The Trump Administration takes such a drastic view of what constitutes a public benefit that if it were applied to the U.S.-born population—Americans who are not immigrants—roughly half might not be deemed acceptable to stay in the country, the report notes.
In addition to restricting who may be deemed acceptable as a U.S. resident, the new rule will have a chilling effect that could affect anyone who has used a public benefit named in the new rule and who has at least one non-citizen in the family. Based on these criteria, the report estimates that the chilling effect could extend to 24 million people in the U.S., including 9 million children under 18 years old, the majority of whom are citizens. In North Carolina, the chilling effect could impact 530,000 people, including 250,000 children. Of these, it is estimated that roughly 25 percent will go so far as to avoid enrolling in programs for which they qualify.
“We are seeing a continued effort to dehumanize and negatively categorize people who seek to enter the U.S. and public charge is the next step in this campaign,” said Cyierra Roldan, Policy Analyst for the Fiscal Policy Institute and co-author of the report. “The question is – if we believe that people who use safety net services are less worthy, what does that say about how we feel about all Americans who apply for such services including health care or nutritional support?
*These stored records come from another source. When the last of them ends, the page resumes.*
(* ===== verification/Prelude.v ===== *)
(** * Osmium Lab: a verified model of the market-data and execution core

    Osmium Lab replays recorded market data, deterministically, through a
    trading strategy. The source is a workspace of Rust crates under
    src/crates/; this library models the crates that decide what a run
    computes, from the lines of a provider to the cash of a ledger, and
    proves what makes them correct. Definitions are translated function by
    function and keep the source's names; they are executable, so the
    witnesses evaluate them.

    ** How the program fits together

    The planner (run-planner) resolves a request into a run configuration
    with a canonical identity, lays out the sessions of each trading date,
    names the source partitions they need and classifies each into an
    execution plan. A provider (providers/teralion) turns the JSON records of
    a partition into [DomainEvent]s (market-types), which have a canonical
    byte format with a fingerprint. A replay plan names sorted streams of
    them; the replay engine (replay-engine) merges the streams in one total
    order and commits each event to the market state of its instrument
    through the reducer (market-state), hashing what it commits. A strategy
    (strategy-api) sees each event with a trading context derived from that
    state, and answers with order intents. The simulators (execution-sim)
    accept the intents, fill them against later events or visible depth, and
    the ledgers account for the fills. What a provider sends is kept first:
    data-sync stages the pages of an archive on disk, publishes them as a
    revision and verifies it before it is read; the normalized events of a
    partition are kept in a replay cache next to a description of what they
    were made of, which replay streams from. The runner (osmium-runner)
    drives all of them: one event at a time, or through a control queue that
    delays observations, activations and timers by their latencies.

    ** Files

    - Prelude, Order, Text: results and Rust's machine integers with their
      checked operations, [Ord] as a type class with the lexicographic
      combinators, stable sorting and the key order of a BTreeMap, decimal
      digits. Shared lemmas and the tactics live here.
    - Effects: failures that are returned or panic, the state and error
      monad, and the reading loop of the normalizers.
    - Numeric, Quantity, Calendar, Identity, Book, Signal (market-types):
      exact decimals, prices and quantities, dates and instants, identifiers,
      five-level books and trades, auction evidence and annotation bits.
    - Codec, Values, Event, EventCodec (canonical.rs, event.rs): the writer
      and the parser, one [Codec] instance per value, the event frame, and
      the theorems that decoding and encoding are inverse.
    - MarketState, Reducer, ReducerLaws, StateCanonical (market-state): the
      state and its profiles, propose/commit/apply, the receipts, and the
      canonical bytes of a final state set.
    - Ordering, OrderingLaws, Replay, ReplayLaws, ReplayMerge
      (replay-engine): ordering keys, checksum, plan, the replay core and its
      three loops. A stream is the type class the trait is in the source; the
      merge is proved against it.
    - Orders, Requests, Framing, Output, Strategy, StrategyLaws
      (strategy-api): intents, feedback and the trading context; scheduled
      requests and their canonical bytes; outputs, timers and declarations;
      the strategy as a type class whose callbacks may fail or panic, and
      single-session runs.
    - Depth, DepthLaws, Fill, Accounting, AccountingLaws, LedgerLaws,
      Simulator, SimulatorLaws (execution-sim): depth sweeps and atomic legs,
      charges, positions, day-trade tax, ledgers, and the event-driven
      simulator.
    - Scheduled, ScheduledLaws, ScheduledRuns (execution-sim/scheduled.rs):
      the scheduled depth simulator in a state and error monad, its invariant
      and the outcome of each part, and runs of operations on it.
    - Control, ControlLaws, Backtest, Runner, RunnerLaws, Coordinator,
      CoordinatorLaws (osmium-runner): the control queue and the delay of
      observations, the event-driven backtest, and the scheduled backtest
      with its control loops.
    - OrderedSets, Framed, Sessions, SessionsLaws, Partition, Config,
      ConfigLaws, ConfigFrames, Planning, PlanningLaws (run-planner):
      session plans, partition keys, the run configuration with its
      validation and canonical semantics, and execution plans; Framed shows
      that such bytes determine the value.
    - EquityQuote, EquityQuoteLaws, EquityQuoteRuns, Taifex, TaifexLaws
      (providers/teralion): the two normalizers, from a line to a report.
    - Query, Provider, ProviderLaws (providers/teralion): archive queries
      with their identities, and the normalizer and the query selected for a
      planned partition.
    - Files: paths, a disk, the calls on it with their failures, programs of
      calls and triples about all their runs. The files below are programs
      in it.
    - Storage, Verify, VerifyLaws, StagingLaws, PublishLaws, SourceLaws
      (data-sync/storage.rs, verify.rs): staging, resumption, publication and
      verification of a source revision, and what they promise each other.
    - Layout, LayoutLaws (data-sync/partition.rs): the roots of partitions
      and their key files.
    - Cursor, CursorLaws, Sync, SyncLaws, SyncRuns (providers/teralion,
      cursor.rs, sync.rs, provider.rs): the cursor state machine with its
      checkpoint, the loop over the pages of a query, and a partition from
      its plan to its published revision.
    - Cache (data-sync/cache.rs, provider.rs): the replay cache. Module Cache
      has the builder, the catalogue, the reader and the stream factory,
      CacheLaws their theorems, and CacheDemo a cache of the partition that
      SyncRuns fetches.

    ** What the theorems show

    - Replay: order_events has one answer for any input order; the bounded
      merge of sorted streams is the in-memory replay of all their events and
      terminates; a failed event leaves no trace; the checksum and the plan
      identity determine what they cover unless the hash collides; internal
      errors and the duplicate order check are unreachable.
    - Events and values: decode after encode and encode after decode are the
      identity; parsers and printers of decimals, dates and instants agree.
    - Market state: what an accepted event changes and what it leaves alone,
      volume and version invariants, and the segment boundary.
    - Execution: sweeps follow price priority exactly; several legs are all
      or nothing; orders are filled by exactly what they are entitled to and
      never beyond their quantity, limit or latency; terminal orders never
      change.
    - Scheduled execution: over every run of operations, failures included,
      no quantity is lost or filled twice and an order only moves forward
      through its states; an activation that fails changes nothing; nothing
      panics while control times do not go back; identities are distinct.
    - Accounting: multiplication of decimals is exact or refused; charges are
      within the rounding; cash, cost and profit balance exactly in every
      reachable ledger; day-trade queues match all that can be matched;
      charges and multi-instrument cash are consistent.
    - Strategies and runs: a strategy is called once per event in replay
      order and never sees what comes later; the control queue is ordered; a
      backtest ends, books every fill once and leaves no order open; a
      scheduled backtest is the plain loop over its plan, and a completed one
      has shown every event once and a latency late.
    - Planning: a resolved configuration is the normal form of its request,
      is stable and within its bounds, and is determined by its canonical
      bytes; windows run between the hours of their sessions on weekdays of
      the civil calendar, holidays being unknown; an execution plan
      covers its configuration exactly and is determined by its bytes.
    - Normalizers: a quote report is that of a reference definition without
      maps and flags; its events are well-formed and carry exactly the prints
      of the accepted records; nothing panics. A TAIFEX report is in replay
      order and does not depend on the order of its lines.
    - Source storage: a revision verifies exactly when the pointer, the
      manifest and every object are what they say on disk, and its identity
      names the contents up to collisions; publication is atomic wherever it
      is cut short; an interrupted attempt resumes with exactly the pages
      that are durable; whatever interrupts the runs that synchronise a
      partition, the pages fetched are kept and a run that returns leaves a
      revision of all pages of its query, each once and in order. An
      interruption can leave a temporary file after which no run returns.
      A root names its partition and belongs to one key.
    - Replay cache: reading a cache to its end succeeds exactly when the file
      holds what its description says, and gives those events in replay
      order; a cache is published as a whole or not at all and reads back the
      events it was built of; the catalogue answers with the one up-to-date
      cache of a revision; a stream of a plan gives events of its binding only.
    - What the code does not keep: merged auction evidence that its own
      constructor refuses, control actions of one batch that run out of
      order, prints of a warrant that cannot be replayed, a temporary file,
      an unfinished cache or a moved revision that blocks every later
      attempt, and roots of partitions that nest ([merge_breaks_direction_rule],
      [process_before_reorders], [warrant_prints_misordered],
      [stale_temporary_blocks], [interrupted_gets_stuck],
      [interrupted_build_blocks],
      [republication_refused],
      [partition_roots_nest]).

    ** Representation

    Rust's integers are Z with the width written out ([to_u64], [checked]);
    an operation the source checks returns an error, one that would panic or
    abort returns [Panicked] where the panic is not excluded by type. Strings
    and byte vectors are lists of Z in 0..255. A [BTreeMap] is a gmap read in
    key order ([btree_entries], [btree_values]); a [Vec] is a list. Methods
    taking &mut self return the new state with their result, also on the
    error paths, where the source may leave the state half changed. BLAKE3
    and other hashes are parameters (type classes) of the model; a theorem
    about identity says the inputs agree or the hash has collided. The JSON
    decoders of serde_json are parameters too, with the widths the decoded
    fields have ([TypedJson]).

    A disk maps paths to files and directories. A program is a tree of
    calls ([io]); [runs] relates it to every way it can end: any call may
    fail for a reason of its own, and the program may be cut short before or
    inside any call, a write leaving a prefix. Asking for the metadata of a
    path is taken to answer truthfully, and what a call has changed is taken
    to survive in the order of the calls, so a loss of power that reorders
    writes is not covered. zstd, SHA-256, serde_json and the transport are
    type classes with the laws that are relied on; a JSON value is seen
    through the accessors the source calls.

    ** Bounds and fuel

    Recursion that is not structural runs on fuel that is proved to suffice:
    Euclid's loop gets 257 rounds, as the smaller of two 128-bit values is
    halved every second round; the digits of a 128-bit value take at most 39;
    the stream loops take one step per event and one more, which the
    termination theorems state for every content a stream promises; the
    search for the previous business day stops within three days. The control
    loops of the scheduled backtest run on rounds, which a strategy can use
    up by asking for timers without end: running out is an outcome of its
    own, and the theorems hold for any number of rounds. The loop over the
    pages of a query runs on rounds too, and does not use up more than the
    archive has pages; ordinals of pages are printed with eight digits, so a
    revision is taken to have at most 10^8 of them. Reading a cache to its
    end takes one round per record and one more.

    ** Not modelled

    Display texts of errors, Debug and Hash derivations, and the codecs of
    serde, which are third-party or derived code; the HTTP transport, which
    builds requests for a client library; the log of opened streams that an
    environment variable asks for; the artifacts of a run and the configuration file, which are records of serde
    written and read back; the command line, the strategy registry, the
    example strategy and the release tools, which are glue. *)

From stdpp Require Export base gmap list strings sorting numbers.
#[global] Open Scope Z_scope.
(* ===== verification/Text.v ===== *)
(** Decimal text: the digit scanning, zero-padded formatting ([{n}], [{n:0w}])
    and digit evaluation that the parsers and [Display] impls of market-types share. *)
From S2P Require Import Prelude.

(** ** Scanning *)

(** [while bytes.get(cursor).is_some_and(p) { cursor += 1 }]: the scanned
    prefix and what is left at the cursor. *)
Fixpoint span {A} (p : A → bool) (l : list A) : list A * list A :=
  match l with
  | [] => ([], [])
  | x :: l' => if p x then let '(a, b) := span p l' in (x :: a, b) else ([], l)
  end.

(** [bytes.get(start..end)]: [None] when the range leaves the slice. *)
Definition slice_get {A} (l : list A) (lo hi : Z) : option (list A) :=
  if (0 <=? lo) && (lo <=? hi) && (hi <=? zlen l)
  then Some (take (Z.to_nat (hi - lo)) (drop (Z.to_nat lo) l)) else None.

Definition starts_with_stop {A} (p : A → bool) (l : list A) : Prop :=
  match l with [] => True | x :: _ => p x = false end.

Lemma span_app {A} (p : A → bool) l r :
  Forall (λ x, p x = true) l → starts_with_stop p r → span p (l ++ r) = (l, r).
Proof.
  intros Hl Hr. induction Hl as [|x l Hx _ IH]; simpl.
  - destruct r as [|x r]; simpl in *; [done|]. by rewrite Hr.
  - by rewrite Hx, IH.
Qed.

Lemma span_spec {A} (p : A → bool) l a b :
  span p l = (a, b) → l = a ++ b ∧ Forall (λ x, p x = true) a ∧ starts_with_stop p b.
Proof.
  revert a b. induction l as [|x l IH]; intros a b; simpl.
  - intros [= <- <-]. repeat constructor.
  - destruct (p x) eqn:Hx.
    + destruct (span p l) as [a' b']. intros [= <- <-].
      destruct (IH a' b') as (-> & ? & ?); [done|]. repeat constructor; auto.
    + intros [= <- <-]. repeat constructor; auto.
Qed.

(** ** Digit values *)

Definition is_digit_byte (b : Z) : Prop := is_ascii_digit b = true.

(** [fold(0, |value, digit| value * 10 + (digit - b'0'))]. *)
Definition dec_value (ds : list Z) : Z := foldl (λ v d, v * 10 + digit_value d) 0 ds.

(** The [w]-digit decimal text of [n]. *)
Fixpoint fixed_digits (w : nat) (n : Z) : list Z :=
  match w with
  | O => []
  | S w => (n / 10 ^ Z.of_nat w) mod 10 + 48 :: fixed_digits w n
  end.

(** [{n}] for a non-negative integer; 39 digits hold every 128-bit value. *)
Fixpoint dec_digits_fuel (fuel : nat) (n : Z) : list Z :=
  match fuel with
  | O => []
  | S fuel => if n <? 10 then [n + 48] else dec_digits_fuel fuel (n / 10) ++ [n mod 10 + 48]
  end.
Definition dec_digits (n : Z) : list Z := dec_digits_fuel 39 n.

(** [{n:0w}]: zero-padded to at least [w] characters. *)
Definition pad_zero (w : nat) (n : Z) : list Z :=
  let ds := dec_digits n in replicate (w - length ds) 48 ++ ds.

(** [trim_end_matches('0')]. *)
Fixpoint trim_end_zeros (ds : list Z) : list Z :=
  match ds with
  | [] => []
  | d :: ds' => match trim_end_zeros ds' with
                | [] => if d =? 48 then [] else [d]
                | t => d :: t
                end
  end.

Lemma digit_value_range b : is_digit_byte b → 0 ≤ digit_value b ≤ 9.
Proof. unfold is_digit_byte, is_ascii_digit, digit_value, in_range. lia. Qed.

Lemma is_digit_mod n : is_digit_byte (n mod 10 + 48).
Proof.
  unfold is_digit_byte, is_ascii_digit, in_range. pose proof (Z.mod_pos_bound n 10). lia.
Qed.

Lemma foldl_dec_acc ds acc :
  foldl (λ v d, v * 10 + digit_value d) acc ds = acc * 10 ^ Z.of_nat (length ds) + dec_value ds.
Proof.
  unfold dec_value. revert acc. induction ds as [|d ds IH]; intros acc; cbn [foldl length].
  - rewrite Z.pow_0_r. lia.
  - rewrite IH, (IH (0 * 10 + _)), Nat2Z.inj_succ, Z.pow_succ_r by lia. lia.
Qed.

Lemma dec_value_cons d ds : dec_value (d :: ds) = digit_value d * 10 ^ Z.of_nat (length ds) + dec_value ds.
Proof. unfold dec_value at 1. cbn [foldl]. by rewrite foldl_dec_acc. Qed.

Lemma dec_value_app ds es : dec_value (ds ++ es) = dec_value ds * 10 ^ Z.of_nat (length es) + dec_value es.
Proof. unfold dec_value at 1. rewrite foldl_app. by rewrite foldl_dec_acc. Qed.

Lemma dec_value_range ds : Forall is_digit_byte ds → 0 ≤ dec_value ds < 10 ^ Z.of_nat (length ds).
Proof.
  induction 1 as [|d ds Hd _ IH]; [done|]. rewrite dec_value_cons. cbn [length].
  rewrite Nat2Z.inj_succ, Z.pow_succ_r by lia. pose proof (digit_value_range _ Hd). nia.
Qed.

Lemma length_fixed_digits w n : length (fixed_digits w n) = w.
Proof. induction w; simpl; congruence. Qed.

Lemma fixed_digits_digits w n : Forall is_digit_byte (fixed_digits w n).
Proof. induction w; simpl; constructor; [apply is_digit_mod|done]. Qed.

Lemma dec_value_fixed_mod w n : dec_value (fixed_digits w n) = n mod 10 ^ Z.of_nat w.
Proof.
  induction w as [|w IH]; [by rewrite Z.mod_1_r|].
  cbn [fixed_digits]. rewrite dec_value_cons, length_fixed_digits, IH.
  unfold digit_value. rewrite Nat2Z.inj_succ, Z.pow_succ_r, (Z.mul_comm 10) by lia.
  rewrite Z.rem_mul_r by lia. lia.
Qed.

Lemma dec_value_fixed w n : 0 ≤ n < 10 ^ Z.of_nat w → dec_value (fixed_digits w n) = n.
Proof. intros. by rewrite dec_value_fixed_mod, Z.mod_small. Qed.

Lemma fixed_digits_snoc w n : fixed_digits (S w) n = fixed_digits w (n / 10) ++ [n mod 10 + 48].
Proof.
  induction w as [|w IH]; [cbn; by rewrite Z.div_1_r|].
  cbn [fixed_digits app] in *. rewrite IH. cbn [app]. f_equal.
  rewrite Nat2Z.inj_succ, Z.pow_succ_r, Z.div_div by lia. done.
Qed.

(** [dec_digits] is the shortest decimal text: no leading zero. *)
Lemma dec_digits_fuel_spec fuel n : 0 ≤ n < 10 ^ Z.of_nat fuel → (0 < fuel)%nat →
  ∃ w, dec_digits_fuel fuel n = fixed_digits (S w) n ∧ n < 10 ^ Z.of_nat (S w) ∧
       (w = 0%nat ∨ 10 ^ Z.of_nat w ≤ n).
Proof.
  revert n. induction fuel as [|fuel IH]; intros n Hn Hf; [lia|]. cbn [dec_digits_fuel].
  destruct (Z.ltb_spec n 10) as [Hlt|Hge].
  { exists 0%nat. split; [|split; [simpl; lia|by left]].
    cbn [fixed_digits]. rewrite Z.div_1_r, Z.mod_small by lia. done. }
  rewrite Nat2Z.inj_succ, Z.pow_succ_r in Hn by lia.
  destruct (IH (n / 10)) as (w & Hd & Hhi & Hlo).
  { split; [apply Z.div_pos; lia|apply Z.div_lt_upper_bound; lia]. }
  { destruct fuel; [simpl in Hn; lia|lia]. }
  exists (S w). rewrite Hd, (fixed_digits_snoc (S w)). split; [done|].
  rewrite (Nat2Z.inj_succ (S w)), (Z.pow_succ_r 10 (Z.of_nat (S w))) by lia.
  pose proof (Z.div_mod n 10 ltac:(lia)). pose proof (Z.mod_pos_bound n 10 ltac:(lia)).
  split; [lia|]. right. destruct Hlo as [->|Hlo]; [simpl; lia|].
  rewrite Nat2Z.inj_succ, Z.pow_succ_r by lia. lia.
Qed.

Lemma dec_digits_spec n : 0 ≤ n ≤ u128_max →
  ∃ w, dec_digits n = fixed_digits (S w) n ∧ n < 10 ^ Z.of_nat (S w) ∧
       (w = 0%nat ∨ 10 ^ Z.of_nat w ≤ n).
Proof. intros. apply dec_digits_fuel_spec; [|lia]. unfold u128_max in *. lia. Qed.

Lemma fixed_digits_pad w k n : 0 ≤ n < 10 ^ Z.of_nat w →
  fixed_digits (k + w) n = replicate k 48 ++ fixed_digits w n.
Proof.
  intros Hn. induction k as [|k IH]; [done|]. cbn [Nat.add fixed_digits replicate app].
  rewrite IH. f_equal. rewrite Z.div_small; [done|].
  split; [lia|]. eapply Z.lt_le_trans; [apply Hn|]. apply Z.pow_le_mono_r; lia.
Qed.

(** A value below [10^w] is printed by [{:0w}] with exactly [w] digits. *)
Lemma pad_zero_fixed w n : (0 < w)%nat → 0 ≤ n < 10 ^ Z.of_nat w → n ≤ u128_max →
  pad_zero w n = fixed_digits w n.
Proof.
  intros Hw Hn Hmax. unfold pad_zero. destruct (dec_digits_spec n) as (v & -> & Hhi & Hlo); [lia|].
  rewrite length_fixed_digits.
  assert (S v ≤ w)%nat.
  { destruct Hlo as [->|Hlo]; [lia|]. destruct (decide (S v ≤ w)%nat); [done|].
    pose proof (Z.pow_le_mono_r 10 (Z.of_nat w) (Z.of_nat v) ltac:(lia) ltac:(lia)). lia. }
  rewrite <-fixed_digits_pad by lia. f_equal. lia.
Qed.

(** ** Trimming *)

Lemma trim_end_zeros_app ds : ∃ k, ds = trim_end_zeros ds ++ replicate k 48.
Proof.
  induction ds as [|d ds [k Hk]]; [by exists 0%nat|]. cbn [trim_end_zeros].
  destruct (trim_end_zeros ds) as [|t ts]; simpl in *.
  - destruct (Z.eqb_spec d 48) as [->|]; [exists (S k)|exists k]; simpl; by rewrite Hk at 1.
  - exists k. simpl. by rewrite Hk at 1.
Qed.

Lemma dec_value_zeros k : dec_value (replicate k 48) = 0.
Proof. induction k as [|k IH]; [done|]. cbn [replicate]. rewrite dec_value_cons, IH. done. Qed.

Lemma dec_value_trim ds :
  dec_value ds = dec_value (trim_end_zeros ds) * 10 ^ Z.of_nat (length ds - length (trim_end_zeros ds)).
Proof.
  destruct (trim_end_zeros_app ds) as [k Hk].
  assert (length ds - length (trim_end_zeros ds) = k)%nat as ->.
  { rewrite Hk at 1. rewrite length_app, length_replicate. lia. }
  rewrite Hk at 1. rewrite dec_value_app, dec_value_zeros, length_replicate. lia.
Qed.

Lemma trim_end_zeros_length ds : (length (trim_end_zeros ds) ≤ length ds)%nat.
Proof. destruct (trim_end_zeros_app ds) as [k Hk]. rewrite Hk at 2. rewrite length_app. lia. Qed.

Lemma trim_end_zeros_digits ds : Forall is_digit_byte ds → Forall is_digit_byte (trim_end_zeros ds).
Proof.
  destruct (trim_end_zeros_app ds) as [k Hk]. intros H. rewrite Hk in H. by apply Forall_app in H as [? _].
Qed.

Lemma trim_end_zeros_nil ds : trim_end_zeros ds = [] → dec_value ds = 0.
Proof. intros H. rewrite dec_value_trim, H. done. Qed.

Lemma dec_value_zero ds : Forall is_digit_byte ds →
  dec_value ds = 0 ↔ forallb (λ d, d =? 48) ds = true.
Proof.
  intros Hds. split.
  - induction Hds as [|d ds Hd Hds IH]; [done|]. rewrite dec_value_cons. cbn [forallb].
    pose proof (digit_value_range _ Hd). pose proof (dec_value_range _ Hds). intros Hz.
    assert (0 < 10 ^ Z.of_nat (length ds)) by lia.
    assert (digit_value d = 0) by nia. rewrite IH by lia. unfold digit_value in *. lia.
  - intros H. clear Hds. induction ds as [|d ds IH]; [done|]. cbn [forallb] in H.
    rewrite dec_value_cons. apply andb_prop in H as [->%Z.eqb_eq H]. rewrite IH by done. done.
Qed.

Lemma fixed_digits_dec_value ds : Forall is_digit_byte ds → fixed_digits (length ds) (dec_value ds) = ds.
Proof.
  induction 1 as [|d ds Hd Hds IH]; [done|]. cbn [length fixed_digits]. rewrite dec_value_cons.
  pose proof (dec_value_range _ Hds) as Hr. pose proof (digit_value_range _ Hd).
  rewrite Z.div_add_l, (Z.div_small (dec_value ds)), Z.add_0_r, Z.mod_small by lia.
  f_equal; [unfold digit_value; lia|].
  assert (∀ k v w, fixed_digits k (v * 10 ^ Z.of_nat k + w) = fixed_digits k w) as Hadd; [|by rewrite Hadd].
  clear. intros k. induction k as [|k IH]; intros v w; [done|]. cbn [fixed_digits].
  rewrite Nat2Z.inj_succ, Z.pow_succ_r by lia.
  replace (v * (10 * 10 ^ Z.of_nat k)) with (v * 10 * 10 ^ Z.of_nat k) by lia.
  rewrite IH, Z.div_add_l, (Z.add_comm (v * 10)), Z.mod_add by lia. done.
Qed.

Lemma forallb_digits ds : forallb is_ascii_digit ds = true ↔ Forall is_digit_byte ds.
Proof.
  induction ds as [|d ds IH]; simpl; [by split|].
  rewrite andb_true_iff, IH. split; [by intros [? ?]; constructor|by inversion 1].
Qed.

(** * Hex

    Hexadecimal texts of digests (data-sync/src/lib.rs and the copies of it in
    providers/teralion). *)

Module Hex.

(** [DIGITS[(byte >> 4)]], [DIGITS[(byte & 0x0f)]]. *)
Definition hex_digit (d : Z) : Z := if d <? 10 then 48 + d else 87 + d.
Definition hex (bytes : list Z) : list Z := bytes ≫= λ b, [hex_digit (Z.shiftr b 4); hex_digit (Z.land b 15)].

(** data-sync takes digits of either case, the cursor only lower-case ones. *)
Definition decode_nibble (upper : bool) (v : Z) : option Z :=
  if in_range 48 57 v then Some (v - 48) else
  if in_range 97 102 v then Some (v - 97 + 10) else
  if upper && in_range 65 70 v then Some (v - 65 + 10) else None.
Fixpoint decode_pairs (upper : bool) (text : list Z) : option (list Z) :=
  match text with
  | hi :: lo :: text => h ← decode_nibble upper hi; l ← decode_nibble upper lo; rest ← decode_pairs upper text; Some (Z.lor (Z.shiftl h 4) l :: rest)
  | _ => Some []
  end.
Definition decode_hex_32 (upper : bool) (value : list Z) : option (list Z) :=
  if zlen value =? 64 then decode_pairs upper value else None.

(** ** Round trips *)

Definition is_byte (b : Z) : Prop := 0 ≤ b ≤ u8_max.
Definition is_digest (l : list Z) : Prop := length l = 32%nat ∧ Forall is_byte l.
(** The texts [hex] writes. *)
Definition is_hex_byte (c : Z) : Prop := in_range 48 57 c = true ∨ in_range 97 102 c = true.

Lemma nibbles b : is_byte b → 0 ≤ Z.shiftr b 4 < 16 ∧ 0 ≤ Z.land b 15 < 16 ∧ Z.lor (Z.shiftl (Z.shiftr b 4) 4) (Z.land b 15) = b.
Proof.
  unfold is_byte, u8_max. intros Hb.
  assert (Hall : forallb (λ b, in_range 0 15 (Z.shiftr b 4) && in_range 0 15 (Z.land b 15) &&
                            (Z.lor (Z.shiftl (Z.shiftr b 4) 4) (Z.land b 15) =? b)) (seqZ 0 256) = true) by (vm_compute; reflexivity).
  assert (Hin : In b (seqZ 0 256)) by (apply list_elem_of_In, elem_of_seqZ; lia). apply (proj1 (forallb_forall _ _) Hall) in Hin.
  unfold in_range in Hin. lia.
Qed.

Lemma hex_digit_ok u d : 0 ≤ d < 16 → decode_nibble u (hex_digit d) = Some d ∧ is_hex_byte (hex_digit d).
Proof. intros Hd. unfold decode_nibble, hex_digit, is_hex_byte, in_range. split; repeat case_match; lia || (f_equal; lia). Qed.

Lemma hex_cons b l : hex (b :: l) = hex_digit (Z.shiftr b 4) :: hex_digit (Z.land b 15) :: hex l.
Proof. done. Qed.

Lemma decode_pairs_hex u l : Forall is_byte l → decode_pairs u (hex l) = Some l.
Proof.
  induction 1 as [|b l Hb _ IH]; [done|]. rewrite hex_cons. destruct (nibbles b Hb) as (H1 & H2 & H3). simpl.
  rewrite (proj1 (hex_digit_ok u _ H1)), (proj1 (hex_digit_ok u _ H2)). simpl. rewrite IH. simpl. by rewrite H3.
Qed.
Lemma length_hex l : length (hex l) = (2 * length l)%nat.
Proof. induction l as [|b l IH]; [done|]. rewrite hex_cons. simpl. lia. Qed.

Lemma decode_hex u l : is_digest l → decode_hex_32 u (hex l) = Some l.
Proof.
  intros [Hlen Hb]. unfold decode_hex_32, zlen. rewrite length_hex, Hlen. simpl. by apply decode_pairs_hex.
Qed.
Lemma hex_inj l k : Forall is_byte l → Forall is_byte k → hex l = hex k → l = k.
Proof. intros Hl Hk E. pose proof (decode_pairs_hex true l Hl) as H. rewrite E, decode_pairs_hex in H by done. congruence. Qed.
Lemma hex_bytes l : Forall is_byte l → Forall is_hex_byte (hex l).
Proof.
  induction 1 as [|b l Hb _ IH]; [constructor|]. rewrite hex_cons. destruct (nibbles b Hb) as (H1 & H2 & _).
  constructor; [by apply (hex_digit_ok true)|]. constructor; [by apply (hex_digit_ok true)|done].
Qed.

End Hex.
Should anyone who uses services to feed, shelter, and provide medical care for their family fear losing their children?”
The reality of safety-net services is that not only do individuals and families benefit, but local communities and states also do as well. First, getting nutritional and health care benefits means healthy community members who can support and sustain their neighborhoods, community, and state. Second, when federal funds for safety-net services come into communities, it means more money for local grocery stores, doctors’ offices, and other local businesses, which in turn means more jobs in the community and higher tax revenues.
Nationally, a chilling effect causing a 25 percent drop in enrollment means $12.5 billion less in federal funds across the country. In North Carolina this would mean a $214 million dollar loss in federal benefits, with a corresponding $409 million decline in the state economy (state GDP), and $21 million in lost state tax revenue. This impact is already being partially felt today, based on fear and confusion around this proposed change, and the effect will be fully felt if the courts allow the rule to be implemented.
The new public charge rule is one of a series of recent administrative actions restricting immigration based on income. Other proposed changes include requiring immigrants applying for family-based visas to prove they would have health insurance or could pay out of pocket for health expenses, and substantially increasing the fee to apply for citizenship.
“The fallout from the proposed public charge rule affects us all,” said Kate Woomer-Deters. “This disturbing attempt to reformulate our immigration policy disregards the reality of immigration and the contributions that immigrants make to our state and country.”